#### [Exercise details]
Write out exactly the lines of the entries below from the one holding "it reads and" to the one holding "(** [c := make([]byte, len(s));", inclusive, and leave out all other lines.

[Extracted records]
"""

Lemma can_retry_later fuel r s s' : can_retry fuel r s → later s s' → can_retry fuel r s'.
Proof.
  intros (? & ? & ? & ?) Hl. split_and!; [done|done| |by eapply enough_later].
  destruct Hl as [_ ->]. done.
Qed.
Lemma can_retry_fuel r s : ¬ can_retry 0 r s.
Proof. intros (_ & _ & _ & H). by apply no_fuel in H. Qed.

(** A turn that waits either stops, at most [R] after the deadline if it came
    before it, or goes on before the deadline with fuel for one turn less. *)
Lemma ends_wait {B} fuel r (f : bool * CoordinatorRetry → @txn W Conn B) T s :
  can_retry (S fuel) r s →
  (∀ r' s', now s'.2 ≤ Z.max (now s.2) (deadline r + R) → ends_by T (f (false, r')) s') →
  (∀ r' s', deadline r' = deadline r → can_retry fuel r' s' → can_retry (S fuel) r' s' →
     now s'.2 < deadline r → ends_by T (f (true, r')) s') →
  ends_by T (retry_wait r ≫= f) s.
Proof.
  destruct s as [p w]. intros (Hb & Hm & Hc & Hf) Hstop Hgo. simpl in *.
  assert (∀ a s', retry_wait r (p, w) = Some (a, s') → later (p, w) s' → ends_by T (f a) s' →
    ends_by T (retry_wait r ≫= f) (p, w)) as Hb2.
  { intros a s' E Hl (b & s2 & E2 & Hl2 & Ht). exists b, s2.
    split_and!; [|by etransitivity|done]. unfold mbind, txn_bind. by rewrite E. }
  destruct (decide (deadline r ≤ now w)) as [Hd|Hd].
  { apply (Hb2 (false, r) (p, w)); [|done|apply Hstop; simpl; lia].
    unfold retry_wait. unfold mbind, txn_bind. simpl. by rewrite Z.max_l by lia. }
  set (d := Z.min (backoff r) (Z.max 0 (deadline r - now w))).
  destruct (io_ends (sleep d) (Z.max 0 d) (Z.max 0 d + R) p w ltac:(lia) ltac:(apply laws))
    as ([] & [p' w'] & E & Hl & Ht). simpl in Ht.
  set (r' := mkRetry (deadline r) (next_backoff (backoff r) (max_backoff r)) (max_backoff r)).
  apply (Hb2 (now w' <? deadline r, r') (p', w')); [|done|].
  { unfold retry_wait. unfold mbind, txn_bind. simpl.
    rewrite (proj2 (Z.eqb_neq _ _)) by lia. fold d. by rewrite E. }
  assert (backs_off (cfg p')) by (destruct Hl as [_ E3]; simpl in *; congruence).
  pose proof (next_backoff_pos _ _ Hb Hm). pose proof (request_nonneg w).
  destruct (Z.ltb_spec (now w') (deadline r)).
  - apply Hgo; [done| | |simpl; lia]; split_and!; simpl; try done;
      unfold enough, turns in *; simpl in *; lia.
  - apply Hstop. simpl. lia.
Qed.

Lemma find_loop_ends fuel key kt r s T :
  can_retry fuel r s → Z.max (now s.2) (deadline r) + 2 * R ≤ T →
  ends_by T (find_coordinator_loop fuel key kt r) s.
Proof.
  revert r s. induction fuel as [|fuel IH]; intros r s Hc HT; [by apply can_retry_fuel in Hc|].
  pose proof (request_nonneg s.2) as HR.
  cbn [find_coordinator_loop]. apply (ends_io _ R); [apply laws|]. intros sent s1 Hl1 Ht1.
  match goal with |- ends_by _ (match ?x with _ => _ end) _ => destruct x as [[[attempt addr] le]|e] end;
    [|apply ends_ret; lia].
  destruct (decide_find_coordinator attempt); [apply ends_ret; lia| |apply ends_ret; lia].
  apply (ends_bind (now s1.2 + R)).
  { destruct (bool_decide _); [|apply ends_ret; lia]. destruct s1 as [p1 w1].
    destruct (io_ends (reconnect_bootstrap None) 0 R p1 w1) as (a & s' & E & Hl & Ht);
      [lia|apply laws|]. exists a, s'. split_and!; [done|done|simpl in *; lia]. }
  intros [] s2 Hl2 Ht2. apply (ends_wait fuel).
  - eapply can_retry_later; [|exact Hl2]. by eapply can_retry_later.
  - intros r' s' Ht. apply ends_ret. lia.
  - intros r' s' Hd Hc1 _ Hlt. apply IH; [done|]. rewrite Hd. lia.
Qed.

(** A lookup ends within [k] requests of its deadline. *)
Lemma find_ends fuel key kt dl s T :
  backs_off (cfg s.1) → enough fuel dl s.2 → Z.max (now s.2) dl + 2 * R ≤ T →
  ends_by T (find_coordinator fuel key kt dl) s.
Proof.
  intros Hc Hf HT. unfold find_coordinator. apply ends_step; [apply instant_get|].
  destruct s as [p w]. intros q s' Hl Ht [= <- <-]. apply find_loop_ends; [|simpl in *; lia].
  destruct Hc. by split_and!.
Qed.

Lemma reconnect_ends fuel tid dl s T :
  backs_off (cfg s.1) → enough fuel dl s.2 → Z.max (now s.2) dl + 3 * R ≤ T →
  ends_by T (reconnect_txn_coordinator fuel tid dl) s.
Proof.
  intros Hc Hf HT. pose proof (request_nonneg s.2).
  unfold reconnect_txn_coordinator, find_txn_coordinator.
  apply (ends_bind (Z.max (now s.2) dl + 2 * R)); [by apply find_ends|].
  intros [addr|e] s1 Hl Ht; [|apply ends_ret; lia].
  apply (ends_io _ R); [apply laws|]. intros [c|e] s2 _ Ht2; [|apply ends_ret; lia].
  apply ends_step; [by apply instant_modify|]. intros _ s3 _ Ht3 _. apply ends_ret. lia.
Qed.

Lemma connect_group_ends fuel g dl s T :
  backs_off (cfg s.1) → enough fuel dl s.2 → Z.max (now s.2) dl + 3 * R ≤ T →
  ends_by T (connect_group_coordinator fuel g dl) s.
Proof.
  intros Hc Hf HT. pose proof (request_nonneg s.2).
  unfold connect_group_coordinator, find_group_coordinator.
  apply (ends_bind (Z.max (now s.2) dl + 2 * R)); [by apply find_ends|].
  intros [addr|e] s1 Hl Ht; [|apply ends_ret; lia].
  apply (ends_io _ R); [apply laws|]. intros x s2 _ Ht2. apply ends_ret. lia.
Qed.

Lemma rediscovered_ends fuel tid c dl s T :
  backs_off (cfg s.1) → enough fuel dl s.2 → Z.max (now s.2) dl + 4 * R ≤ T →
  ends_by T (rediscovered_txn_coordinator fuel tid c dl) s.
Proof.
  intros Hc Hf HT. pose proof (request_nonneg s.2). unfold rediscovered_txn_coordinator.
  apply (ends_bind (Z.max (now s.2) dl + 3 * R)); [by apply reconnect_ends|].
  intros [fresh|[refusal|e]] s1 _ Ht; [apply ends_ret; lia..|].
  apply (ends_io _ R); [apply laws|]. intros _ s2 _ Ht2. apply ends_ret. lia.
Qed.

"""
"""

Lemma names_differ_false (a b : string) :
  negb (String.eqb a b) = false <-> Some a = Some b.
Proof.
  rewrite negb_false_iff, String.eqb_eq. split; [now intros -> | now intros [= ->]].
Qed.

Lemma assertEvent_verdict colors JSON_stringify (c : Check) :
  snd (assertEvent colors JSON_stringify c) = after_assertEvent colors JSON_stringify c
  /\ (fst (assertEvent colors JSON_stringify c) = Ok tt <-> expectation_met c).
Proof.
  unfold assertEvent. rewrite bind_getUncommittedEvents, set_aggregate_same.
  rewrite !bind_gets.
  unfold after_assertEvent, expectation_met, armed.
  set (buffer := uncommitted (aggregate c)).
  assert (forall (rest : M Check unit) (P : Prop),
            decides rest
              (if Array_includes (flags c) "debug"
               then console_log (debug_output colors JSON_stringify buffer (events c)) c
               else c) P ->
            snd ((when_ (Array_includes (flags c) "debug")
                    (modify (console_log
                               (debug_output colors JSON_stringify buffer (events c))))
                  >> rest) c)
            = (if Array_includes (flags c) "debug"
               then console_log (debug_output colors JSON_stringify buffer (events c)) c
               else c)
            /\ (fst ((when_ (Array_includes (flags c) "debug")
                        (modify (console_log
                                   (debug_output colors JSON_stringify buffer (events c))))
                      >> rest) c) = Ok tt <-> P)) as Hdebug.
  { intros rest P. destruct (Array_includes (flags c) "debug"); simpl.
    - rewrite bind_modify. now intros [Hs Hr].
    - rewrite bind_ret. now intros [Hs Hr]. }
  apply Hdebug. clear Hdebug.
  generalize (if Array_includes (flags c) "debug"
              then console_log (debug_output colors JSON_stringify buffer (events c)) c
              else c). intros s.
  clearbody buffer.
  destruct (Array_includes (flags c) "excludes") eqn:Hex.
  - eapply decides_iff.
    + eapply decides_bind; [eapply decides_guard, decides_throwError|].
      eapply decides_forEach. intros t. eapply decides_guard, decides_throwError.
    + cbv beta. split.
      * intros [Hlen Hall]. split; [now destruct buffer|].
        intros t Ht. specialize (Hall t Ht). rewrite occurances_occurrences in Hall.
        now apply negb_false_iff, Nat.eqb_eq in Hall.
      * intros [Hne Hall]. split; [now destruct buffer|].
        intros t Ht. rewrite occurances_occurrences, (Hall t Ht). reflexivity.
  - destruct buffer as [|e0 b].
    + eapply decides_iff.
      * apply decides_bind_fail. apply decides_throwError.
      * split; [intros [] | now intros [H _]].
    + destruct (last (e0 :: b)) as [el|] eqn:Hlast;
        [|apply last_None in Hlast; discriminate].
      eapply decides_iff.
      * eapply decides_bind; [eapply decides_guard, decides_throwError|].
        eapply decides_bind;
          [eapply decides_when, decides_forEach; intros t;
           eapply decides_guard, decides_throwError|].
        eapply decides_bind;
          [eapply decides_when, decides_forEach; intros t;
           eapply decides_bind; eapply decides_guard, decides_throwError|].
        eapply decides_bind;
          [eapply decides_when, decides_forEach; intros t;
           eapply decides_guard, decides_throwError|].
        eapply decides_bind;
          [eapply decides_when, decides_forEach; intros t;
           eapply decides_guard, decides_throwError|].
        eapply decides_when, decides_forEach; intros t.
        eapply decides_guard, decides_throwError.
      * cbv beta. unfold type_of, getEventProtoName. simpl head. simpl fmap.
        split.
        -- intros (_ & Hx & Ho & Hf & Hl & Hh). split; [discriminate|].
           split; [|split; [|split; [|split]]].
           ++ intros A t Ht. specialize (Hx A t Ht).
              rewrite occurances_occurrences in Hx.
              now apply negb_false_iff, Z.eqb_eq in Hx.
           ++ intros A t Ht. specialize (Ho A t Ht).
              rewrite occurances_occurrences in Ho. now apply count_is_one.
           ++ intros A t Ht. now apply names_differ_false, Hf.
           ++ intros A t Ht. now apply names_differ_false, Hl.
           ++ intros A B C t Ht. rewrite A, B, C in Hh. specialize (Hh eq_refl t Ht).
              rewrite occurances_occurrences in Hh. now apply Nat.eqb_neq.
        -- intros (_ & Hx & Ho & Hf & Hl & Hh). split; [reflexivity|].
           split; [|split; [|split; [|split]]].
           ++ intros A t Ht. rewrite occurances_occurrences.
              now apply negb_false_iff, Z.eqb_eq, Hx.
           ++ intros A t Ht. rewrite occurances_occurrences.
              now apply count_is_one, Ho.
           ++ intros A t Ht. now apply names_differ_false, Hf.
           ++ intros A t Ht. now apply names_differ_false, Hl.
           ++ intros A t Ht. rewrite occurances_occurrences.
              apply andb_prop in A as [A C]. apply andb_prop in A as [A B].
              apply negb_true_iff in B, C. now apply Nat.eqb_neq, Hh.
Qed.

"""
"""

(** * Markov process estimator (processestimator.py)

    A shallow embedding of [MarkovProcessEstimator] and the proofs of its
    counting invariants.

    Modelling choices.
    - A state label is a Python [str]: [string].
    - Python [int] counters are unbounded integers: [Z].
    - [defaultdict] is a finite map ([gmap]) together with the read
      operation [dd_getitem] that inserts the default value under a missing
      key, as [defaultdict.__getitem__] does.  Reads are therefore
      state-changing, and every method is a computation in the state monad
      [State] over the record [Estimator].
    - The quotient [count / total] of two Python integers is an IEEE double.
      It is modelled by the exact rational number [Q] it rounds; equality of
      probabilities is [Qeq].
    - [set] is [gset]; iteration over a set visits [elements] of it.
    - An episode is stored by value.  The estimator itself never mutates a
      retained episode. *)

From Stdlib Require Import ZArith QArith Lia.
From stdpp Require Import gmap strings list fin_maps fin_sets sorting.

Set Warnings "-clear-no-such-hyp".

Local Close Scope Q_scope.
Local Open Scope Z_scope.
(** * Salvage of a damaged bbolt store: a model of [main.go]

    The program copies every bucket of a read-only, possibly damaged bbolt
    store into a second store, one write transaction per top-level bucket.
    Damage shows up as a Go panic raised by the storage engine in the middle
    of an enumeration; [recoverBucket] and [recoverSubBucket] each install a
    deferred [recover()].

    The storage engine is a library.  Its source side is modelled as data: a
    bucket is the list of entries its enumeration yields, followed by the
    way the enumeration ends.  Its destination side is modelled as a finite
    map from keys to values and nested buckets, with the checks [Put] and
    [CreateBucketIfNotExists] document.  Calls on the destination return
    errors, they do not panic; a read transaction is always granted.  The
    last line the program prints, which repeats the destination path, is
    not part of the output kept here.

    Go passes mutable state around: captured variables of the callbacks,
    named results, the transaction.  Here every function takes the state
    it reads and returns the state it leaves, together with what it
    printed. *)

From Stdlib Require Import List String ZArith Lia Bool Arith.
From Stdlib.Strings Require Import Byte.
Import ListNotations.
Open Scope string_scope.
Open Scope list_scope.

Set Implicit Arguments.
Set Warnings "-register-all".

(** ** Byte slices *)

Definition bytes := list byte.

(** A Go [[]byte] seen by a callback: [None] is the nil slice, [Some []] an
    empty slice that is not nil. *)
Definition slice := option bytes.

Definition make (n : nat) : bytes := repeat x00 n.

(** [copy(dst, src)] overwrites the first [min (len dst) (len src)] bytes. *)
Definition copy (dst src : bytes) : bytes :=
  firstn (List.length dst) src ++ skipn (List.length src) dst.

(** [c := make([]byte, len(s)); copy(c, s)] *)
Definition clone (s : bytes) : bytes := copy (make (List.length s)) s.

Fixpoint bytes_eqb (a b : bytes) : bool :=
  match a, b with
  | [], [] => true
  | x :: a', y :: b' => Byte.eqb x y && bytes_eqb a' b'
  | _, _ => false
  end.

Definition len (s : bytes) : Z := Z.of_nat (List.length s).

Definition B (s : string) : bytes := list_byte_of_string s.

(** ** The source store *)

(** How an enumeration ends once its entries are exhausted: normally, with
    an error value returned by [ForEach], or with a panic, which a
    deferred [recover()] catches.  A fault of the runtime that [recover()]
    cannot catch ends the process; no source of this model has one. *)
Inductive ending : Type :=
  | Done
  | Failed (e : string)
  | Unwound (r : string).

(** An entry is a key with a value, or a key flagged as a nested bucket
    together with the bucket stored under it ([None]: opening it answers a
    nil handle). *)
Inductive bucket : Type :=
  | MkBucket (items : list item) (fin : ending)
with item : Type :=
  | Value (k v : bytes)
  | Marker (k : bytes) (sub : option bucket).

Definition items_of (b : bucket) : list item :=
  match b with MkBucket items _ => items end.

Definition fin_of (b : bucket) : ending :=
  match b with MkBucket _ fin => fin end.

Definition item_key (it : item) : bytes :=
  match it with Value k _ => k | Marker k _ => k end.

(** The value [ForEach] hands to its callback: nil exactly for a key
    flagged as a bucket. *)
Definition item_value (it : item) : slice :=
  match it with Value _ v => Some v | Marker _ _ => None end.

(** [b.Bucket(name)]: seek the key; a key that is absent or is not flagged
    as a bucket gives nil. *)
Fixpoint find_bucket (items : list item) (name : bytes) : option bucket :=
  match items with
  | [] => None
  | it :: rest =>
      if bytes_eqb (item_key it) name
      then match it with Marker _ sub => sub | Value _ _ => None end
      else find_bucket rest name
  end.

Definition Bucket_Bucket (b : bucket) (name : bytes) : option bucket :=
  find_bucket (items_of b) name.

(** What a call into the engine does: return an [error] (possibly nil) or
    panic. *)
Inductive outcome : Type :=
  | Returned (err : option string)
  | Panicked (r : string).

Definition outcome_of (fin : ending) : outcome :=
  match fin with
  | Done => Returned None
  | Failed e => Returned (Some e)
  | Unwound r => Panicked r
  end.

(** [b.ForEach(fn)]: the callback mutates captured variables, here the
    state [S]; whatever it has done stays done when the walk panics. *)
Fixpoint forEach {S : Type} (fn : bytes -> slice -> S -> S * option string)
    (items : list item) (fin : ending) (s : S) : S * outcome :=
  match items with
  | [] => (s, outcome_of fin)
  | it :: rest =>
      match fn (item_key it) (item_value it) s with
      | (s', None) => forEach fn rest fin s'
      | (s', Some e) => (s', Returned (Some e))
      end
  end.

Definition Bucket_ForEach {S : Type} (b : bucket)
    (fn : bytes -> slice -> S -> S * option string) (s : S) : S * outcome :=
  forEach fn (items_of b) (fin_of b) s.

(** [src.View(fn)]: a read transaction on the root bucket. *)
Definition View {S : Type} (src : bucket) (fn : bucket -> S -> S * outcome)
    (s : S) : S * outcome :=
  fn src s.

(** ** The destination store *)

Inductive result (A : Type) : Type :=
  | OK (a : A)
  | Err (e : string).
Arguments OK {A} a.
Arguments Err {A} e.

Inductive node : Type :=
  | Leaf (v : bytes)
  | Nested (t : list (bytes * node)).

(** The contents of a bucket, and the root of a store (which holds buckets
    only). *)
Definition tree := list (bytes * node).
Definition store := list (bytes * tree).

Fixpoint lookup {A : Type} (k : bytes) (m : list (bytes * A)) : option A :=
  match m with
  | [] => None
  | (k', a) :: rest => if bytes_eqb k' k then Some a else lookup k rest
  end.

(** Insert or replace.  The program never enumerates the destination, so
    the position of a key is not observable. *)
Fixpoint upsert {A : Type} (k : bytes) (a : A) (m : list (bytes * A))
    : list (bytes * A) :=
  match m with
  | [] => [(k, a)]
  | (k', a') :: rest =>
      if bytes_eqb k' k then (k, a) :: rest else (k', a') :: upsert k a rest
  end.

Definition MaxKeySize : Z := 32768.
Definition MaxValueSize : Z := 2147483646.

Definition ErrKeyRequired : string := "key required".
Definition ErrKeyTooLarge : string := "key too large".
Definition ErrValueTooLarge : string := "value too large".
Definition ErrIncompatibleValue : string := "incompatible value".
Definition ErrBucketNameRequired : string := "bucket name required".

"""

#### [Finished exercise]
    it reads and returns the state it leaves, together with what it
    printed. *)

From Stdlib Require Import List String ZArith Lia Bool Arith.
From Stdlib.Strings Require Import Byte.
Import ListNotations.
Open Scope string_scope.
Open Scope list_scope.

Set Implicit Arguments.
Set Warnings "-register-all".

(** ** Byte slices *)

Definition bytes := list byte.

(** A Go [[]byte] seen by a callback: [None] is the nil slice, [Some []] an
    empty slice that is not nil. *)
Definition slice := option bytes.

Definition make (n : nat) : bytes := repeat x00 n.

(** [copy(dst, src)] overwrites the first [min (len dst) (len src)] bytes. *)
Definition copy (dst src : bytes) : bytes :=
  firstn (List.length dst) src ++ skipn (List.length src) dst.

(** [c := make([]byte, len(s)); copy(c, s)] *)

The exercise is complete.